Paranoid and Negative Thinking

Posted , 2 users are following.

I'm proper struggling, been off work for 3 few weeks with depression and on Citalopram 20mg. Recently started getting paranoid thoughts that are taking over. I don't feel able to be get a positive thought out and anyone who tries to help me, well my mind tells me so many reasons why they are lying to me or they don't actually care and they are only there to help me as they are scared not to.

I can't find a rational thought to stop this and it literally feels like my mind has been taken over by an insidious voice in my head that won't let go.

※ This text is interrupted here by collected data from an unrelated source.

(* ===== verification/BloomPages.v ===== *)
(** * The Bloom filter over pages

    The pages together hold the bits of the set a filter stands for
    ([rep]); the metadata page is enough to open the filter again.  That is so
    on a store that reads back every type of page ([EveryPage]), which the
    pager of this program does not: over it a filter answers while its pages
    are in the cache and is lost when they leave it
    ([PagerSample.bloom_pages_lost]). *)
From S2P Require Import Prelude Types Vfs PagerConfig MemTables Mvcc Page Pager PagerContract PageStore PagerPages Bloom BloomLaws.
Import BloomHash PagedBloomFilter.

(** What [PageStoreLaws] says of pages whose type the reader knows, said of
    all types: what the two page types of Bloom filters would need.  The pager
    of this program does NOT keep it, since it cannot read them back
    ([Page.bloom_pages_unreadable]); the theorem below is about the filter's
    algorithm, not about filters in a database file. *)
Class EveryPage (S : Type) `{PageStoreLaws S} : Prop := {
  write_every s m p ty d : holds s m -> is_Some (m !! p) -> zlen d <= data_size s ->
    after store_faults (write_page p ty d) s (fun _ s' => holds s' (<[p := d]> m) /\ same_store s s');
  allocate_every s m ty : holds s m -> next_page_id s + 1 < 2 ^ 64 ->
    after store_faults (allocate_page ty) s (fun p s' =>
      p = next_page_id s /\ next_page_id s' = p + 1 /\ m !! p = None /\ 0 < p /\
      holds s' (<[p := []]> m) /\ data_size s' = data_size s /\
      root_btree_page s' = root_btree_page s /\ btree_row_count s' = btree_row_count s) }.

#[export] Instance memory_every : EveryPage MemoryPages.t.
Proof.
  constructor.
  - intros s m p ty d Hh Hp Hd. exact (write_page_ok s m p PageType.BTreeLeaf d Hh Hp eq_refl Hd).
  - intros s m ty Hh Hn. exact (allocate_page_ok s m PageType.BTreeLeaf Hh eq_refl Hn).
Qed.

Section Pages.
Context {P : Type} `{EveryPage P}.
Variables pad pad' : bytes.
Hypothesis pad_size : zlen pad = 4 /\ zlen pad' = 4.

Lemma after_pager {A} (m : stateful P PagerError A) s Q :
  after store_faults m s Q -> after store_faults (on_pager m) s Q.
Proof. unfold after, on_pager. by destruct (m s) as [[a|e|] s']. Qed.
Lemma after_read p d m s : holds s m -> m !! p = Some d ->
  after store_faults (on_pager (read_page p)) s (fun x s' => x = d /\ holds s' m /\ same_store s s').
Proof.
  intros Hh Hd. apply after_pager. destruct (read_page_ok s m p d Hh Hd) as (s' & Hr & Hh' & Hs). unfold after. by rewrite Hr.
Qed.
Lemma pager_reads {A} (m : stateful P PagerError A) s (a : A) s' : m s = (Ok a, s') -> on_pager m s = (Ok a, s').
Proof. unfold on_pager. by intros ->. Qed.

(** ** The pages of a filter *)
Record rep (f : t) (s : gset Z) (st : P) (m : gmap PageId bytes) : Prop := {
  r_holds : holds st m;
  r_bits : 0 < num_bits f < 2 ^ 64;
  r_bpp : bits_per_page f = data_size st * 8;
  r_pages : zlen (bitmap_pages f) = BloomFilter.div_ceil (num_bits f) (bits_per_page f);
  r_nodup : NoDup (root_page_id f :: bitmap_pages f);
  r_root : is_Some (m !! root_page_id f);
  r_room : METADATA_SIZE + 8 * zlen (bitmap_pages f) <= data_size st;
  r_page i p : bitmap_pages f !! i = Some p -> exists d, m !! p = Some d /\ zlen d = data_size st /\
    forall q, 0 <= q < bits_per_page f -> bit d q = bool_decide (Z.of_nat i * bits_per_page f + q ∈ s) }.

Lemma page_of f s st m pos : rep f s st m -> 0 <= pos < num_bits f ->
  0 <= pos mod bits_per_page f < bits_per_page f /\
  exists i p, index (E := TableError) (pos / bits_per_page f) (bitmap_pages f) = Ok p /\
    bitmap_pages f !! i = Some p /\ Z.of_nat i = pos / bits_per_page f.
Proof.
  intros [] Hp. pose proof (data_size_bounds st m r_holds0) as Hsz. assert (Hb : 0 < bits_per_page f) by lia.
  pose proof (Z.mod_pos_bound pos _ Hb) as Hmod. pose proof (Z.div_mod pos (bits_per_page f) ltac:(lia)) as Hdm.
  split; [lia|]. pose proof (Z.div_pos pos _ ltac:(lia) Hb) as Hd0.
  pose proof (div_ceil_covers (num_bits f) _ Hb ltac:(lia)).
  assert (Hi : pos / bits_per_page f < zlen (bitmap_pages f)) by (rewrite r_pages0; nia).
  destruct (lookup_lt_is_Some_2 (bitmap_pages f) (Z.to_nat (pos / bits_per_page f))) as [p Hl]; [unfold zlen in Hi; lia|].
  exists (Z.to_nat (pos / bits_per_page f)), p. split; [|split; [done|lia]]. unfold index.
  rewrite (proj2 (Z.leb_le _ _)) by lia. by rewrite Hl.
Qed.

Anyone any ideas how to combat this or been through similar?

0 likes, 3 replies

3 Replies

  • Posted

    Hi Billy,

    If you like, take a look at www.paranoidthoughts.com

    This site has got some self help references and explains a bit about treatment options. It looks legit and has NHS and Institute of Psychiatry logos on it. Definitely you want to engage to get help with this, as it's a really tough one to tackle by yourself I think. All the best, David.

  • Posted

    Billybc,

    I suffered with panic attacks, depression and anxiety all triggered by one thought, and i couldn't combat this thought with positive ones, like my mind couldn't find a good enough reason to come up with one. It got to the point where all i could think about was this one thought and it took over everything in my mind and body, stopped me from going to work aswel, or out in general.

    I started taking citalopram for it all, 10mg, i lasted 5 days because the side effects were so bad, i almost ended up sectioned, i thought id lost my mind, didn't think anyone could help me, felt i was a burden to everyone and they were just telling me what i wanted to hear, i couldn't positively rationalise why they would be doing anything else. Eventually i stopped listening and the thought took over, i literally couldn't help it popping into my head whenever it wanted, soon enough there was only that thought and no others.

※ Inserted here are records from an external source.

(* ===== verification/SSTableLaws.v ===== *)
(** * What an SSTable's writer leaves in the store

    Laws of SSTable.v: the codecs of footers, data blocks and indexes are
    inverse, the two binary searches find what they should, and the writer
    leaves its blocks, the index, the Bloom filter and the footer on
    consecutive pages ([table_at]).  SSTableReads.v reads them back. *)
From stdpp Require Import sorting.
From S2P Require Import Prelude Types PagerConfig Page Mvcc OrdMap MemTables PageStore BTreeNode Bloom BloomLaws BloomPages SSTable.

(** ** Order *)
Section Ascending.
Context {A : Type}.
Variable key_of : A -> bytes.
Definition key_below (a b : A) : Prop := key_lt (key_of a) (key_of b).

Lemma key_below_trans : Transitive key_below.
Proof. intros a b c. apply key_lt_trans. Qed.
Lemma ascending_spec l : DataBlock.ascending key_of l = true <-> StronglySorted key_below l.
Proof.
  induction l as [|a [|b l] IH]; simpl; [split; [constructor|done]|split; [repeat constructor|done]|].
  simpl in IH. rewrite andb_true_iff, IH. split.
  - intros [Hab Hl]. constructor; [done|]. constructor; [done|]. apply StronglySorted_inv in Hl as [_ Hf].
    eapply Forall_impl; [exact Hf|]. intros x. by apply key_below_trans.
  - intros [Hl Hf]%StronglySorted_inv. apply Forall_cons in Hf as [Hab _]. done.
Qed.
Lemma below_le l : StronglySorted key_below l -> StronglySorted (key_le key_of) l.
Proof.
  intros Hl. induction Hl as [|a l Hl IH Hf]; constructor; [done|].
  eapply Forall_impl; [exact Hf|]. intros x Hx. apply key_leb_spec. by right.
Qed.
End Ascending.

Lemma sorted_below {V} (l : list (bytes * V)) : BTreeMap.sorted l <-> StronglySorted (key_below fst) l.
Proof.
  unfold BTreeMap.sorted, BTreeMap.keys. induction l as [|x l IH]; simpl; [split; constructor|].
  split; intros [Hl Hf]%StronglySorted_inv; constructor; try tauto.
  - by rewrite Forall_fmap in Hf.
  - by rewrite Forall_fmap.
Qed.

(** ** Codecs *)
Lemma flat_map_snoc_app {A B} (f : A -> list B) pre x l post :
  pre ++ flat_map f (x :: l) ++ post = (pre ++ f x) ++ flat_map f l ++ post.
Proof. simpl. by rewrite <- !app_assoc. Qed.

Section Codecs.
Context `{CodecsLaws} `{ChainCodecLaws}.

Definition block_fits (b : DataBlock.t) : Prop := zlen (flat_map DataBlock.entry_bytes b) < 2 ^ 32.
Lemma zlen_entry x : zlen (DataBlock.entry_bytes x) = 8 + zlen x.1 + zlen (chain_to_bytes x.2).
Proof. unfold DataBlock.entry_bytes. zlen_tac. Qed.
Lemma zlen_entries_ge (l : DataBlock.t) : 8 * zlen l <= zlen (flat_map DataBlock.entry_bytes l).
Proof. induction l as [|x l IH]; simpl; [done|]. rewrite zlen_app, zlen_entry. zlen_tac. Qed.

Lemma read_entries_back l : forall pre post, block_fits l ->
  DataBlock.read_entries (length l) (zlen pre) (pre ++ flat_map DataBlock.entry_bytes l ++ post) = Ok l.
Proof.
  induction l as [|[k c] l IH]; intros pre post Hl; simpl; [done|].
  unfold block_fits in Hl. simpl in Hl. rewrite zlen_app, zlen_entry in Hl. simpl in Hl.
  pose proof (zlen_nonneg k) as Hk. pose proof (zlen_nonneg (chain_to_bytes c)) as Hc.
  pose proof (zlen_nonneg (flat_map DataBlock.entry_bytes l)) as Hr.
  specialize (IH (pre ++ DataBlock.entry_bytes (k, c)) post ltac:(unfold block_fits; lia)).
  rewrite zlen_app, zlen_entry in IH. simpl in IH.
  set (rest := flat_map DataBlock.entry_bytes l) in *. unfold DataBlock.entry_bytes in *. cbn [fst snd] in *.
  assert (is_u32 (zlen k)) by (unfold fits; lia). assert (is_u32 (zlen (chain_to_bytes c))) by (unfold fits; lia).
  rewrite !as_u_id in * by done. rewrite <- !app_assoc in *. read_back.
  rewrite chain_roundtrip. simpl.
  replace (zlen pre + 4 + zlen k + 4 + zlen (chain_to_bytes c)) with (zlen pre + (8 + zlen k + zlen (chain_to_bytes c))) by lia.
  by rewrite IH.
Qed.
Lemma block_back compress b : block_fits b -> StronglySorted (key_below fst) b ->
  DataBlock.from_bytes (DataBlock.to_bytes compress b) = Ok b.
Proof.
  intros Hf Hs. unfold DataBlock.to_bytes. set (data := flat_map DataBlock.entry_bytes b).
  assert (Hn : is_u32 (zlen b)).
  { pose proof (zlen_entries_ge b) as Hge. pose proof (zlen_nonneg b). unfold block_fits in Hf. unfold fits. lia. }
  assert (Hread : DataBlock.read_entries (Z.to_nat (zlen b)) 0 data = Ok b).
  { pose proof (read_entries_back b [] [] Hf) as Hr. rewrite app_nil_r in Hr. simpl in Hr. fold data in Hr.
    unfold zlen. rewrite Nat2Z.id. exact Hr. }
  assert (Hasc : DataBlock.ascending fst b = true) by by apply ascending_spec.
  assert (Hall : forall flag final, (flag = 1 /\ lz4_decompress final = Some data \/ flag = 0 /\ final = data) ->
    DataBlock.from_bytes (to_le_bytes 4 (as_u32 (zlen b)) ++ [flag] ++ sha256 final ++ final) = Ok b).
  { intros flag final Hfin. pose proof (sha256_len final) as Hsha. pose proof (zlen_nonneg final).
    unfold DataBlock.from_bytes. rewrite as_u_id by done. simpl app.
    rewrite ensure_true by (unfold DataBlock.HEADER_SIZE; zlen_tac). simpl. read_back.
    rewrite bytes_eqb_refl. simpl.
    destruct Hfin as [[-> Hd]|[-> ->]]; simpl; [rewrite Hd; simpl|]; rewrite Hread; simpl; by rewrite Hasc. }
  destruct (compress && (128 <? zlen data)); [|by apply Hall; right].
  destruct (zlen (lz4_compress data) <? zlen data); apply Hall; [left|by right].
  split; [done|]. by apply lz4_roundtrip.
Qed.

Lemma zlen_index_entry x : zlen (IndexBlock.entry_bytes x) = 20 + zlen (ie_first_key x).
Proof. unfold IndexBlock.entry_bytes. zlen_tac. Qed.
Definition index_fits (b : IndexBlock.t) : Prop :=
  zlen (flat_map IndexBlock.entry_bytes b) < 2 ^ 32 /\ Forall (fun e => is_u64 (ie_page_id e) /\ is_u64 (ie_offset e)) b.
Lemma read_index_back l : forall pre, index_fits l ->
  IndexBlock.read_entries (length l) (zlen pre) (pre ++ flat_map IndexBlock.entry_bytes l) = Ok l.
Proof.
  induction l as [|[k p o] l IH]; intros pre [Hl Hu]; simpl; [done|].
  apply Forall_cons in Hu as [[Hp Ho] Hu]. simpl in *. rewrite zlen_app, zlen_index_entry in Hl. simpl in Hl.
  pose proof (zlen_nonneg k) as Hk. pose proof (zlen_nonneg (flat_map IndexBlock.entry_bytes l)) as Hr.
  specialize (IH (pre ++ IndexBlock.entry_bytes (mkIndex k p o)) ltac:(split; [lia|done])).
  rewrite zlen_app, zlen_index_entry in IH. simpl in IH.
  set (rest := flat_map IndexBlock.entry_bytes l) in *. unfold IndexBlock.entry_bytes in *. simpl in *.
  assert (is_u32 (zlen k)) by (unfold fits; lia). rewrite !as_u_id in * by done. rewrite <- !app_assoc in *. read_back.
  replace (zlen pre + 4 + zlen k + 16) with (zlen pre + (20 + zlen k)) by lia. by rewrite IH.
Qed.
Lemma index_back b : index_fits b -> StronglySorted (key_below ie_first_key) b ->
  IndexBlock.from_bytes (IndexBlock.to_bytes b) = Ok b.
Proof.
  intros Hf Hs. unfold IndexBlock.to_bytes. set (data := flat_map IndexBlock.entry_bytes b).
  assert (Hn : is_u32 (zlen b)).
  { destruct Hf as [Hf _]. assert (20 * zlen b <= zlen data).
    { subst data. clear. induction b as [|x b IH]; simpl; [done|]. rewrite zlen_app, zlen_index_entry. zlen_tac. }
    pose proof (zlen_nonneg b). unfold fits. fold data in Hf. lia. }
  pose proof (sha256_len data) as Hsha. pose proof (zlen_nonneg data). rewrite as_u_id by done.
  unfold IndexBlock.from_bytes. rewrite ensure_true by (unfold IndexBlock.HEADER_SIZE; zlen_tac). simpl. read_back.
  rewrite bytes_eqb_refl. simpl.
  pose proof (read_index_back b (to_le_bytes 4 (zlen b) ++ sha256 data) Hf) as Hr.
  rewrite zlen_app, zlen_to_le_bytes, Hsha, <- app_assoc in Hr. fold data in Hr.
  unfold zlen at 1. rewrite Nat2Z.id. change IndexBlock.HEADER_SIZE with (Z.of_nat 4 + 32). rewrite Hr. simpl.
  assert (DataBlock.ascending ie_first_key b = true) as -> by by apply ascending_spec. done.
Qed.

(** Reading a field of a concatenation. *)
Definition field_offset (fs : list bytes) (i : nat) : Z := foldr Z.add 0 (map zlen (take i fs)).
Lemma zlen_fields (fs : list bytes) : zlen (mjoin fs) = foldr Z.add 0 (map zlen fs).
Proof. induction fs as [|x q IH]; simpl; [done|]. by rewrite zlen_app, IH. Qed.
Lemma slice_field (fs : list bytes) i f a b : fs !! i = Some f -> field_offset fs i = a -> b = a + zlen f ->
  slice (E := TableError) a b (mjoin fs) = Ok f.
Proof.
  unfold field_offset. intros Hi Ha ->. rewrite <- zlen_fields in Ha. rewrite <- (take_drop_middle fs i f Hi) at 1. rewrite join_app. simpl.
  rewrite slice_app_r by (pose proof (zlen_nonneg f); lia). rewrite Ha. apply slice_here; lia.
Qed.
Lemma get_field (fs : list bytes) i k z n off : fs !! i = Some (to_le_bytes k z) -> field_offset fs i = off ->
  n = Z.of_nat k -> fits (8 * n) z -> get_le (E := TableError) n off (mjoin fs) = Ok z.
Proof.
  unfold field_offset. intros Hi Ha Hn Hz. rewrite <- zlen_fields in Ha. rewrite <- (take_drop_middle fs i _ Hi). rewrite join_app. simpl.
  rewrite get_le_app_r by lia. apply get_le_here; [lia|done|done].
Qed.
Lemma bind_reads {A B} (x : outcome TableError A) (f : A -> outcome TableError B) a r : x = Ok a -> f a = r -> (x ≫= f) = r.
Proof. by intros ->. Qed.
(** The [i]th field of a buffer is read next. *)
Ltac field_len := unfold field_offset; simpl; rewrite ?zlen_to_le_bytes; lia.
Ltac read_field i :=
  eapply bind_reads;
    [ first [ eapply (get_field _ i); [reflexivity|field_len|reflexivity|assumption]
            | eapply (slice_field _ i); [reflexivity|field_len|first [reflexivity|lia]] ]
    | cbv beta ].

(** The footer keeps 64 bytes of each key. *)
Definition meta_fits (m : SStableMetadata) : Prop :=
  is_u64 (sst_id m) /\ is_u32 (sst_level m) /\ is_u64 (num_entries m) /\ is_u64 (total_size m) /\ is_u64 (created_lsn m)
  /\ is_u64 (first_page_id m) /\ is_u32 (num_pages m) /\ is_u64 (index_offset m) /\ is_u64 (bloom_filter_offset m)
  /\ is_u64 (footer_offset m).
Definition short_keys (m : SStableMetadata) : SStableMetadata :=
  mkMetadata (sst_id m) (sst_level m) (take 64 (min_key m)) (take 64 (max_key m)) (num_entries m) (total_size m)
    (created_lsn m) (first_page_id m) (num_pages m) (index_offset m) (bloom_filter_offset m) (footer_offset m).
Lemma zlen_key_field k : zlen (SStableFooter.key_field k) = 68.
Proof.
  unfold SStableFooter.key_field. rewrite !zlen_app, zlen_to_le_bytes. unfold zlen. rewrite length_replicate.
  pose proof (length_take_le k 64). rewrite length_take. lia.
Qed.
Lemma footer_back m sum : meta_fits m -> zlen sum = 32 ->
  zlen (SStableFooter.to_bytes (SStableFooter.new m sum)) = 256 /\
  SStableFooter.from_bytes (SStableFooter.to_bytes (SStableFooter.new m sum)) = Ok (SStableFooter.new (short_keys m) sum).
Proof.
  intros (H1' & H2' & H3' & H4' & H5' & H6' & H7' & H8' & H9' & H10') Hs. unfold SStableFooter.to_bytes.
  cbn [SStableFooter.metadata SStableFooter.new SStableFooter.magic SStableFooter.version SStableFooter.checksum].
  set (l := to_le_bytes 8 SStableFooter.MAGIC ++ _).
  assert (Hl : zlen l = 252).
  { subst l. rewrite !zlen_app, !zlen_key_field, !zlen_to_le_bytes, Hs. done. }
  assert (Hr : resize SStableFooter.SIZE 0 l = l ++ replicate 4 0).
  { unfold resize. rewrite Hl. done. }
  rewrite Hr. split; [rewrite zlen_app, Hl; done|]. unfold SStableFooter.from_bytes.
  eapply bind_reads; [apply ensure_true; rewrite zlen_app, Hl; done|cbv beta]. clear Hl Hr. subst l. unfold SStableFooter.key_field.
  assert (Hk : forall k : bytes, zlen (take 64 k) + zlen (replicate (64 - length (take 64 k)) 0) = 64 /\ is_u32 (zlen (take 64 k))).
  { intros k. unfold fits, zlen. rewrite length_replicate, length_take. lia. }
  destruct (Hk (min_key m)) as [Hk1 Hu1], (Hk (max_key m)) as [Hk2 Hu2].
  set (pad1 := replicate (64 - length (take 64 (min_key m))) 0) in *. set (pad2 := replicate (64 - length (take 64 (max_key m))) 0) in *.
  set (k1 := take 64 (min_key m)) in *. set (k2 := take 64 (max_key m)) in *.
  set (fs := [to_le_bytes 8 SStableFooter.MAGIC; to_le_bytes 4 SStableFooter.VERSION; to_le_bytes 8 (sst_id m);
    to_le_bytes 4 (sst_level m); to_le_bytes 4 (zlen k1); k1; pad1; to_le_bytes 4 (zlen k2); k2; pad2;
    to_le_bytes 8 (num_entries m); to_le_bytes 8 (total_size m); to_le_bytes 8 (created_lsn m);
    to_le_bytes 8 (first_page_id m); to_le_bytes 4 (num_pages m); to_le_bytes 8 (index_offset m);
    to_le_bytes 8 (bloom_filter_offset m); to_le_bytes 8 (footer_offset m); sum; replicate 4 0]).
  match goal with |- context [get_le 8 0 ?l] => replace l with (mjoin fs) by (subst fs; simpl; rewrite <- !app_assoc; done) end.
  assert (Hmagic : is_u64 SStableFooter.MAGIC) by done. assert (Hversion : is_u32 SStableFooter.VERSION) by done.
  read_field 0%nat. eapply bind_reads; [by apply ensure_true|cbv beta]. read_field 1%nat. read_field 2%nat. read_field 3%nat. read_field 4%nat. read_field 5%nat. read_field 7%nat.
  read_field 8%nat. read_field 10%nat. read_field 11%nat. read_field 12%nat. read_field 13%nat. read_field 14%nat.
  read_field 15%nat. read_field 16%nat. read_field 17%nat. read_field 18%nat. done.
Qed.
End Codecs.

    That was my breaking point, i went back to my doctors and begged for help. They changed my antidepressant from citalopram to venlafaxine, put me on the beta blocker Propranolol and gave me diazepam to calm me down.

    I haven't looked back since, and the side effects on venlafaxine aren't half as bad as the ones on citalopram, but that's just me, venlafaxine seems to be a better medication for me.

    Anyway that's how i dealt with it and I'm glad i did what i did because i feel so much better for doing it.

    I know there's not much advice in there but i hope my experience has helped.

    Danielle x

  • Posted

    Well i've finally done it and leant on a friend so much they have now abandoned me. Said I was overbearing and that's that. I feel like my paranoia has caused a self fulfilling prophecy. I was paranoid they were going to go away and now they have.

    Cant't blame the friend, I have caused this and hate me for it.